Most of the cuts on Danny Boy, John McDermott’s first solo album, are sad ballads, unlikely to entice anyone onto the dance floor. But across Canada, the Toronto tenor’s collection of war-related songs and airs of the British Isles is a best-seller. Such unabashedly sentimental music seems out of place in the edgy, jaded 1990s. But McDermott’s voice, a poignant blend of sinew and sweetness, makes the material heartrendingly beautiful.
Danny Boy (Capitol-EMI) has captured the public’s attention with surprising swiftness. Since its Canada-wide release on Remembrance Day, it has sold more than 40,000 copies. Earlier this month, it jumped to 33rd place from 91st place on the top 100 albums chart of the Toronto-based music magazine RPM. Glasgow-born McDermott, who quit his day job in The Toronto Sun newspaper’s circulation department in November, was a nominee in the Most Promising Male Vocalist category at the Juno Awards on March 21. Angel Records has just introduced the album in the United States, and United Kingdom
and Pacific Rim releases are expected to follow within the next few months. Said the outgoing 36-year-old in a recent interview: “My parents are just stunned.”
Before Danny Boy, McDermott gained exposure as an anthem singer at Blue Jays baseball games and Maple Leafs hockey matches. Meanwhile, singing for free at parties was a pastime that eventually paid a huge dividend: that was how he met such powerful financiers as Conrad Black and Trevor Eyton, who invested in his recording project.
McDermott sings music that is in his genes. His paternal grandfather was born and raised in Ballymena, County Antrim, in Northern Ireland, and his other grandfather worked in the Glasgow shipyards. John McDermott, who is the ninth of Peter and Hope McDermott’s 12 children, moved to the northern Toronto suburb of Willowdale with the family in 1965, when he was 9. There, his family and neighbors with Scottish backgrounds gathered on Saturday nights to watch NHL games on TV and sing the old songs from home. “To hear John singing
now, you’d think you were listening to his dad years ago,” said Hope McDermott.
When John McDèrmott was 14, his talent won him a place in St. Michael’s Choir School in Toronto. After graduation, he and some of his classmates called themselves The Mistletones and sang semi-professionally. But McDermott gave little thought to a full-time musical career. “I’ve lost track of the weddings I’ve done, the parties I’ve sung at,” he recalled recently. “If somebody wanted a singer, I’d show up.” J. Douglas Creighton, who was the chief executive officer of The Toronto Sun until he lost his job in a managerial coup in November, often asked McDermott to sing for his influential friends.
Creighton’s support created a ripple effect, ultimately generating the funding for Danny Boy.
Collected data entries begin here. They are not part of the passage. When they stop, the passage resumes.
Definition admit_need (now : Z) (envelope : jval) : M (guard L) unit :=
  if negb (eq_str (oprop envelope "type") "NEED") then mret tt
  else
    _ ← guard_throw (negb (nullish (oprop envelope "to")) && negb (eq_str (oprop envelope "to") provider))
          (fault 403 "need_recipient_mismatch");
    match capability_of envelope with
    | JStr capability =>
        _ ← guard_throw (negb (nonempty_str (trim capability))) (fault 400 "invalid_capability");
        duplicate ← (if durable then on_ledger (getNeed (oprop envelope "id"))
                     else λ g, (g, Ok (has_seen (oprop envelope "id") g)));
        _ ← guard_throw duplicate (fault 409 "duplicate_request");
        _ ← lift_result (assertNeedAdmissionWindow envelope (JNum (JInt now)));
        if durable then reserve envelope capability else remember_id (oprop envelope "id")
    | _ => throw (fault 400 "invalid_capability")
    end.

(** A NEED with this identifier. *)
Definition is_need (s : string) (envelope : jval) : Prop :=
  oprop envelope "type" = JStr "NEED" ∧ oprop envelope "id" = JStr s.

Definition call : Type := Z * jval.
Definition admit_call (c : call) : M (guard L) unit := admit_need c.1 c.2.

Lemma guard_throw_bind {S A} b e (f : unit → M S A) (s : S) :
  (x ← guard_throw b e; f x) s = if b then (s, Throw e) else f tt s.
Proof. by destruct b. Qed.

Lemma lift_bind {S A B} (r : result A) (f : A → M S B) (s : S) :
  (x ← lift_result r; f x) s = match r with Ok a => f a s | Throw e => (s, Throw e) end.
Proof. by destruct r. Qed.

End replay.

(** Calls that mark an identifier for good and refuse a marked one succeed at
    most once for it. *)
Section once.
Context {S C : Type} (f : C → M S unit) (marked : S → string → Prop) (about : string → C → Prop).
Context (Hkeep : ∀ c s id, marked s id → marked (f c s).1 id).
Context (Hmark : ∀ c s id, about id c → (f c s).2 = Ok tt → ¬ marked s id ∧ marked (f c s).1 id).

Lemma marked_refuses calls s id i c :
  marked s id → calls !! i = Some c → about id c → (run_all f calls s).2 !! i ≠ Some (Ok tt).
Proof.
  revert s i. induction calls as [|c0 calls IH]; intros s i Hm Hi Ha; [done|]. cbn [run_all].
  pose proof (Hkeep c0 s id Hm) as Hm'. pose proof (Hmark c0 s id) as Hf.
  destruct (f c0 s) as [s' r]. specialize (IH s'). cbn [fst snd] in *.
  destruct (run_all f calls s') as [s'' rs]. cbn [fst snd] in *. destruct i as [|i]; [|by apply IH].
  injection Hi as ->. intros [= ->]. by destruct (Hf Ha eq_refl).
Qed.

Lemma run_all_once calls s id i j ci cj :
  calls !! i = Some ci → calls !! j = Some cj → about id ci → about id cj →
  (run_all f calls s).2 !! i = Some (Ok tt) → (run_all f calls s).2 !! j = Some (Ok tt) → i = j.
Proof.
  revert s i j. induction calls as [|c calls IH]; intros s i j; [done|].
  cbn [run_all]. pose proof (Hmark c s id) as Hf.
  destruct (f c s) as [s' r]. pose proof (marked_refuses calls s' id) as Hlater.
  specialize (IH s'). destruct (run_all f calls s') as [s'' rs]. cbn [fst snd] in *.
  destruct i as [|i], j as [|j]; cbn; intros Hi Hj Hai Haj Hoi Hoj; [done| | |].
  - simplify_eq. exfalso. eapply (Hlater j cj); [apply Hf|..]; done.
  - simplify_eq. exfalso. eapply (Hlater i ci); [apply Hf|..]; done.
  - f_equal. by apply (IH i j).
Qed.
End once.

Section memory.
Context `{Host} `{NeedLedger L}.
Context (provider : string) (maxSeenNeedIds : Z).
Let admit_mem := admit_call (L := L) provider maxSeenNeedIds false.

Ltac refused := left; split; [reflexivity|intros ? _; cbn; congruence].

Lemma admit_memory_cases c (g : guard L) :
  (admit_mem c g).1 = g ∧
    (∀ s, is_need s c.2 → (admit_mem c g).2 ≠ Ok tt) ∨
  (admit_mem c g).1 = g ∧ (∀ s, ¬ is_need s c.2) ∨
  (seen (admit_mem c g).1 = seen g ++ [oprop c.2 "id"] ∧
   has_seen (oprop c.2 "id") g = false ∧ (Z.of_nat (length (seen g)) < maxSeenNeedIds)%Z).
Proof.
  destruct c as [now e]. unfold admit_mem, admit_call, admit_need. cbn [fst snd].
  destruct (eq_str (oprop e "type") "NEED") eqn:Ht; cbn [negb].
  2:{ right. left. split; [done|]. intros s [Hty _]. rewrite Hty in Ht. done. }
  rewrite guard_throw_bind. destruct (_ && negb (eq_str _ _)); [refused|].
  destruct (capability_of e) as [| | | | |cap| |]; try (refused).
  rewrite guard_throw_bind. destruct (negb _); [refused|].
  erewrite M_bind_step by reflexivity. rewrite guard_throw_bind.
  destruct (has_seen (oprop e "id") g) eqn:Hs; [refused|].
  rewrite lift_bind. destruct (assertNeedAdmissionWindow _ _) as [[]|]; [|refused].
  unfold remember_id. case_bool_decide; [refused|]. right. right. split_and!; [done|done|lia].
Qed.

Definition has_string (s : string) (g : guard L) : Prop := JStr s ∈ seen g.

Lemma has_seen_string s g : has_seen (JStr s) g = true ↔ has_string s g.
Proof.
  unfold has_seen, has_string. rewrite existsb_exists. setoid_rewrite <- list_elem_of_In. split.
  - intros (x & Hx & Heq). destruct x as [| | | |[]|t| |]; cbn in Heq; try done.
    bool_hyps. by subst.
  - intros Hx. exists (JStr s). split; [done|]. cbn. by apply bool_decide_eq_true.
Qed.

Lemma admit_memory_marks c (g : guard L) s :
  is_need s c.2 → (admit_mem c g).2 = Ok tt → ¬ has_string s g ∧ has_string s (admit_mem c g).1.
Proof.
  intros [Hty Hid] Hok. destruct (admit_memory_cases c g) as [[_ Hno]|[[_ Hno]|(Hseen & Hfresh & _)]].
  - by destruct (Hno s).
  - by destruct (Hno s).
  - rewrite Hid in *. split; [by intros Hs%has_seen_string; rewrite Hs in Hfresh|].
    unfold has_string. rewrite Hseen. apply elem_of_app. right. left.
Qed.

Lemma admit_memory_grows c (g : guard L) :
  seen g `prefix_of` seen (admit_mem c g).1 ∧
  (Z.of_nat (length (seen (admit_mem c g).1)) ≤
     Z.max maxSeenNeedIds (Z.of_nat (length (seen g))))%Z.
Proof.
  destruct (admit_memory_cases c g) as [[-> _]|[[-> _]|(-> & _ & Hlt)]]; [split; [done|lia]..|].
  split; [by eexists|]. rewrite length_app. cbn [length]. lia.
Qed.

(** In one process, no two admitted NEEDs carry the same identifier,
    whatever else is sent, refused or outside its window in between; the guard
    forgets no identifier and never remembers more than its capacity. *)
Theorem replay_admits_once calls (g : guard L) :
  let run := run_all (admit_call provider maxSeenNeedIds false) calls g in
  seen g `prefix_of` seen run.1 ∧
  (Z.of_nat (length (seen run.1)) ≤ Z.max maxSeenNeedIds (Z.of_nat (length (seen g))))%Z ∧
  ∀ i j ci cj s,
    calls !! i = Some ci → calls !! j = Some cj → is_need s ci.2 → is_need s cj.2 →
    run.2 !! i = Some (Ok tt) → run.2 !! j = Some (Ok tt) → i = j.
Proof.
  fold admit_mem. cbv zeta. split; [|split].
  3:{ intros i j ci cj s. apply (run_all_once admit_mem (λ g s, has_string s g) (λ s c, is_need s c.2)).
      - intros c g' id Hs. destruct (admit_memory_grows c g') as [[l Hl] _].
        unfold has_string in *. rewrite Hl. apply elem_of_app. by left.
      - intros c g' id. apply admit_memory_marks. }
  all: revert g; induction calls as [|c calls IH]; intros g; [done || (cbn; lia)|]; cbn [run_all];
    destruct (admit_memory_grows c g) as [Hp Hl]; destruct (admit_mem c g) as [g' r];
    specialize (IH g'); destruct (run_all admit_mem calls g') as [g'' rs]; cbn [fst snd] in *.
  - by etrans.
  - lia.
Qed.
End memory.

Section shared_ledger.
Context `{Host} `{NeedLedgerLaws L}.
Context (provider : string) (maxSeenNeedIds : Z).
Let admit_durable := admit_call (L := L) provider maxSeenNeedIds true.

Ltac no_effect := split; [cbn; tauto|by intros _ [=]].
In 1989, McDermott performed at an annual dinner hosted in Toronto by publishing magnate Black and his company Hollinger Inc., with Prime Minister Brian Mulroney and former president Ronald Reagan in attendance. Contacted recently at his London office by Maclean’s, Black praised McDermott’s “remarkably melodious voice” and his willingness to sing at that dinner without accompaniment or any expectation of being paid. “When he sought investors,” Black said, “I was well-disposed to be one of them.”
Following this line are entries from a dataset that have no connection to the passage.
(* ===== verification/Inbox.v ===== *)
(** * The durable inbox of accepted work

    Models network/admission/durable-inbox.js: work is written to disk before
    it is handled and its outcome after, so that a restart can recover what was
    accepted.  A file write is one step that succeeds or fails as the file
    system decides ([fs]); a failed write leaves the promise chain
    [writeQueue] rejected, which every later write inherits.  The entry a call
    accepted itself is a clone, the entry it found pending is the stored
    object: the difference is kept ([shared]).  [run] here is one call to its
    end; what two overlapping calls do is shown on its phases ([classify]). *)
From S2P Require Import Prelude JSMap JSValue Host.

Module Inbox.

Inductive status := Pending | Completed | Failed.
#[export] Instance status_eq_dec : EqDecision status.
Proof. solve_decision. Defined.

Record context := Context { peerNodeId : option string; transport : option string }.
Record stored_error := StoredError { se_code : option string; se_message : string }.

Record entry := Entry {
  e_id : string;
  e_status : status;
  e_envelope : jval;
  e_context : context;
  e_attempts : Z;
  e_acceptedAt : string;
  e_updatedAt : string;
  e_result : jval;
  e_error : option stored_error
}.

Record inbox := MkInbox {
  maxCompleted : nat;
  entries : jsmap string entry;
  inFlight : list string;
  writeQueue_rejected : bool;
  disk : list entry;
  fs : list bool
}.

Definition with_entries (es : jsmap string entry) (s : inbox) : inbox :=
  MkInbox (maxCompleted s) es (inFlight s) (writeQueue_rejected s) (disk s) (fs s).
Definition with_inFlight (l : list string) (s : inbox) : inbox :=
  MkInbox (maxCompleted s) (entries s) l (writeQueue_rejected s) (disk s) (fs s).

Definition typeof_string (v : jval) : option string := match v with JStr s => Some s | _ => None end.

Definition safeContext (c : jval) : context :=
  Context (typeof_string (oprop c "peerNodeId")) (typeof_string (oprop c "transport")).

Definition serializedError (e : jerror) : stored_error := StoredError (e_code e) (e_message e).

Definition restoredError (v : option stored_error) : jerror :=
  match v with
  | Some (StoredError code message) =>
      JError (if nonempty_str message then message else "durable_work_failed")
        (match code with Some c => if nonempty_str c then Some c else None | None => None end) None None
  | None => error "durable_work_failed"
  end.

Definition write_failed : jerror := error "EIO".
Definition entry_missing : jerror := error "durable inbox entry missing".

(** [#persist] *)
Definition persist : M inbox unit := λ s,
  if writeQueue_rejected s then (s, Throw write_failed)
  else match fs s with
       | false :: fs => (MkInbox (maxCompleted s) (entries s) (inFlight s) true (disk s) fs, Throw write_failed)
       | _ => (MkInbox (maxCompleted s) (entries s) (inFlight s) false (map_values (entries s)) (tail (fs s)), Ok tt)
       end.

(** [load] of a new inbox object on the same file *)
Definition load_entry (es : result (jsmap string entry)) (e : entry) : result (jsmap string entry) :=
  es ← es;
  if negb (nonempty_str (e_id e)) || negb (truthy (e_envelope e)) then Throw (error "invalid_durable_inbox_entry")
  else Ok (map_set (e_id e) e es).

Definition load (maxCompleted : nat) (file : list entry) (fs : list bool) : result inbox :=
  es ← fold_left load_entry file (Ok []);
  Ok (MkInbox maxCompleted es [] false file fs).

Record counts := Counts { total : Z; n_pending : Z; n_completed : Z; n_failed : Z; n_inFlight : Z }.

Definition count_status (st : status) (s : inbox) : Z :=
  Z.of_nat (length (filter (λ e, e_status e = st) (map_values (entries s)))).

Definition snapshot (s : inbox) : counts :=
  Counts (map_size (entries s)) (count_status Pending s) (count_status Completed s)
    (count_status Failed s) (Z.of_nat (length (inFlight s))).

Section inbox.
Context `{Host}.

Definition by_acceptedAt (a b : entry) : bool := bool_decide (localeCompare (e_acceptedAt a) (e_acceptedAt b) ≤ 0)%Z.
Definition by_updatedAt (a b : entry) : bool := bool_decide (localeCompare (e_updatedAt a) (e_updatedAt b) ≤ 0)%Z.

Definition pending (s : inbox) : list entry :=
  sort_by by_acceptedAt (filter (λ e, e_status e = Pending) (map_values (entries s))).

(** [#trimCompleted] *)
Definition completed_entries (es : jsmap string entry) : list entry :=
  filter (λ e, e_status e = Completed) (map_values es).

Definition trimCompleted (s : inbox) : inbox :=
  let completed := sort_by by_updatedAt (completed_entries (entries s)) in
  let excess := take (length completed - maxCompleted s) completed in
  with_entries (fold_left (λ es e, map_delete (e_id e) es) excess (entries s)) s.

Definition accept (now : string) (envelope context : jval) : M inbox entry :=
  match oprop envelope "id" with
  | JStr id =>
      if negb (nonempty_str id) then throw (error "durable inbox envelope id is required")
      else
        s ← get_state;
        match map_get id (entries s) with
        | Some existing => mret existing
        | None =>
            let entry := Entry id Pending envelope (safeContext context) 0 now now JNull None in
            _ ← modify (λ s, with_entries (map_set id entry (entries s)) s);
            _ ← persist;
            mret entry
        end
  | _ => throw (error "durable inbox envelope id is required")
  end.

Definition complete (now id : string) (result : jval) : M inbox unit :=
  s ← get_state;
  match map_get id (entries s) with
  | None => throw entry_missing
  | Some e =>
      let e := Entry (e_id e) Completed (e_envelope e) (e_context e) (e_attempts e) (e_acceptedAt e) now result None in
      _ ← modify (λ s, trimCompleted (with_entries (map_set id e (entries s)) s));
      persist
  end.

Definition fail (now id : string) (err : jerror) : M inbox unit :=
  s ← get_state;
  match map_get id (entries s) with
  | None => throw entry_missing
  | Some e =>
      let e := Entry (e_id e) Failed (e_envelope e) (e_context e) (e_attempts e) (e_acceptedAt e) now JNull
                 (Some (serializedError err)) in
      _ ← modify (λ s, with_entries (map_set id e (entries s)) s);
      persist
  end.

(** What [run] decides from the stored entry and the executions in flight. *)
Inductive decision :=
| Replay (result : jval) | Refuse (e : jerror) | Join | Execute (recovered : entry) | AcceptFirst.

Definition classify (id : string) (s : inbox) : decision :=
  match map_get id (entries s) with
  | Some e =>
      match e_status e with
      | Completed => Replay (e_result e)
      | Failed => Refuse (restoredError (e_error e))
      | Pending => if bool_decide (id ∈ inFlight s) then Join else Execute e
      end
  | None => if bool_decide (id ∈ inFlight s) then Join else AcceptFirst
  end.

(** The start of the execution: a found entry is updated in place, an accepted
    one only in the call's clone. *)
Definition mark_attempt (shared : bool) (now id : string) (s : inbox) : inbox :=
  match shared, map_get id (entries s) with
  | true, Some e =>
      with_entries (map_set id
        (Entry (e_id e) (e_status e) (e_envelope e) (e_context e) (e_attempts e + 1) (e_acceptedAt e) now
           (e_result e) (e_error e)) (entries s)) s
  | _, _ => s
  end.

Definition handler_type : Type := jval → context → bool → result jval.

Definition settle (handler : handler_type) (now id : string) (envelope : jval) (c : context) (recovered : bool)
    : M inbox jval :=
  catch_with
    (r ← lift_result (handler envelope c recovered); _ ← complete now id r; mret r)
    (λ err, _ ← fail now id err; throw err).

Definition execute (handler : handler_type) (shared recovered : bool) (now : string) (e : entry) : M inbox jval :=
  let id := e_id e in
  _ ← modify (mark_attempt shared now id);
  _ ← modify (λ s, with_inFlight (id :: inFlight s) s);
  _ ← persist;
  finally (settle handler now id (e_envelope e) (e_context e) recovered)
    (λ s, with_inFlight (filter (λ x, x ≠ id) (inFlight s)) s).

(** [run], one call to its end.  A joined execution is one whose start could
    not be written: no other is in flight between calls. *)
Definition run (handler : handler_type) (now : string) (envelope context : jval) : M inbox jval :=
  match oprop envelope "id" with
  | JStr id =>
      s ← get_state;
      match classify id s with
      | Replay r => mret r
      | Refuse e => throw e
      | Join => throw write_failed
      | Execute e => execute handler true true now e
      | AcceptFirst => e ← accept now envelope context; execute handler false false now e
      end
  | _ => throw (error "durable inbox envelope id is required")
  end.

Definition opt_string (o : option string) : jval := match o with Some s => JStr s | None => JNull end.
Definition context_value (c : context) : jval :=
  JObj [("peerNodeId", opt_string (peerNodeId c)); ("transport", opt_string (transport c))].

Definition recover (handler : handler_type) (now : string) : M inbox (list (string * result jval)) := λ s,
  let one (e : entry) : M inbox (string * result jval) := λ s,
    let '(s', r) := run handler now (e_envelope e) (context_value (e_context e)) s in (s', Ok (e_id e, r)) in
  let '(s', rs) := run_all one (pending s) s in
  (s', result_map id rs).

(** ** Well-formed inboxes *)

Definition entries_ok (es : jsmap string entry) : Prop :=
  map_wf es ∧ ∀ k e, map_get k es = Some e → e_id e = k ∧ k ≠ "" ∧ truthy (e_envelope e) = true.

Definition disk_ok (l : list entry) : Prop :=
  NoDup (e_id <$> l) ∧ ∀ e, e ∈ l → e_id e ≠ "" ∧ truthy (e_envelope e) = true.

Lemma map_get_in k e (es : jsmap string entry) : map_wf es → (k, e) ∈ es ↔ map_get k es = Some e.
Proof. split; [by apply map_elem_get|apply map_get_elem]. Qed.

Lemma elem_of_values e (es : jsmap string entry) :
  entries_ok es → e ∈ map_values es ↔ map_get (e_id e) es = Some e.
Proof.
  intros [Hwf He]. unfold map_values. rewrite list_elem_of_fmap. split.
  - intros ([k e'] & -> & Hin). cbn. apply map_get_in in Hin; [|done].
    destruct (He k e' Hin) as [-> _]. done.
  - intros Hg. exists (e_id e, e). split; [done|]. by apply map_get_in.
Qed.

Lemma values_ids (es : jsmap string entry) : entries_ok es → e_id <$> map_values es = map_keys es.
Proof.
  intros [Hwf He]. unfold map_values, map_keys. rewrite <- list_fmap_compose.
  apply Forall_fmap_ext, Forall_forall. intros [k e] Hin. cbn.
  by apply (He k e), map_get_in.
Qed.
McDermott’s musical tastes range from the close harmonies of The Mills Brothers to the keening lyricism of Joni Mitchell. But Danny Boy reveals his spiritual kinship with such traditional tenors as Ireland’s John McCormack. Two versions of the title track, one with instrumental backing and a spellbinding, unaccompanied rendition, appear on the album. McDermott also performs such centuries-old airs as By Yon Bonnie Banks and The Minstrel Boy with appealing directness and conviction.
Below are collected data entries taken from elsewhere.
Lemma replica_catches_up_witness :
  entries (ingest (H := Toy.host) [toy_e1; toy_e2; toy_e3] false (toy_log [] [toy_e1])).1 = [toy_e1; toy_e2; toy_e3].
Proof.
  apply (replica_catches_up (H := Toy.host) (toy_log [] [toy_e1; toy_e2; toy_e3]) (toy_log [] [toy_e1]) 0).
  - exact toy_chain.
  - reflexivity.
  - reflexivity.
  - by eexists.
  - cbn. lia.
Defined.

Definition toy_fork : jval := Eval vm_compute in
  toy_entry (toy_log [] [toy_e1]) (JStr "REVOKE") (JStr "other").

Lemma fork_detected_iff_witness :
  (ingest_one (H := Toy.host) true toy_fork (toy_log [] [toy_e1; toy_e2])).2 = Throw fork_detected.
Proof.
  apply (fork_detected_iff (H := Toy.host) true (toy_log [] [toy_e1; toy_e2]) toy_fork 1 toy_e2);
    vm_compute; reflexivity.
Defined.

Lemma failed_write_corrupts_log_witness :
  file (ingest_one (H := Toy.host) true toy_e3
          (ingest_one (H := Toy.host) true toy_e2 (toy_log [false; true] [toy_e1])).1).1 = [toy_e1; toy_e3].
Proof.
  apply (failed_write_corrupts_log (H := Toy.host) (toy_log [false; true] [toy_e1]) toy_e2 toy_e3 [true]).
  - apply (chain_prefix _ _ _ 1 toy_chain).
  - reflexivity.
  - reflexivity.
  - by intros b ->%list_elem_of_singleton.
  - exact toy_chain.
Defined.

Definition text_of (e : jval) : string :=
  match canonicalize (unsignedEntry e) with Ok t => t | Throw _ => "" end.
Definition toy_texts : list string := map text_of [toy_e1; toy_e2; toy_e3].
Several songs, including And the Band Played Waltzing Matilda by Australia’s Eric Bogle, are about the First World War. The Sun is Burning, by Scotland’s Iain Campbell, deals with the Second World War atomic bombing of Hiroshima and Nagasaki. “The First World War and the Second World War affected so many people,” said McDermott. “Even people who weren’t involved in those wars were exposed to them in some way or another through a family member.” He has recorded a version of The Sun is Burning in Japanese for the album’s release in Japan.
McDermott, who lives in Toronto with his wife, Polish-born Agnieszka, says that he is still sorting out his life in the wake of Danny Boy’s success. He is making plans for his first Canadian tour and now has a five-album contract with Capitol Records-EMI of Canada.
With its songs of sad partings and death on the battlefield, Danny Boy is, as McDermott has observed, “not very uplifting.” But his mother, whose speech retains the tang of her native Glasgow, recently offered one explanation for the album’s popularity: “When people listen to it, memories come back to' them, and they all have their wee cry.”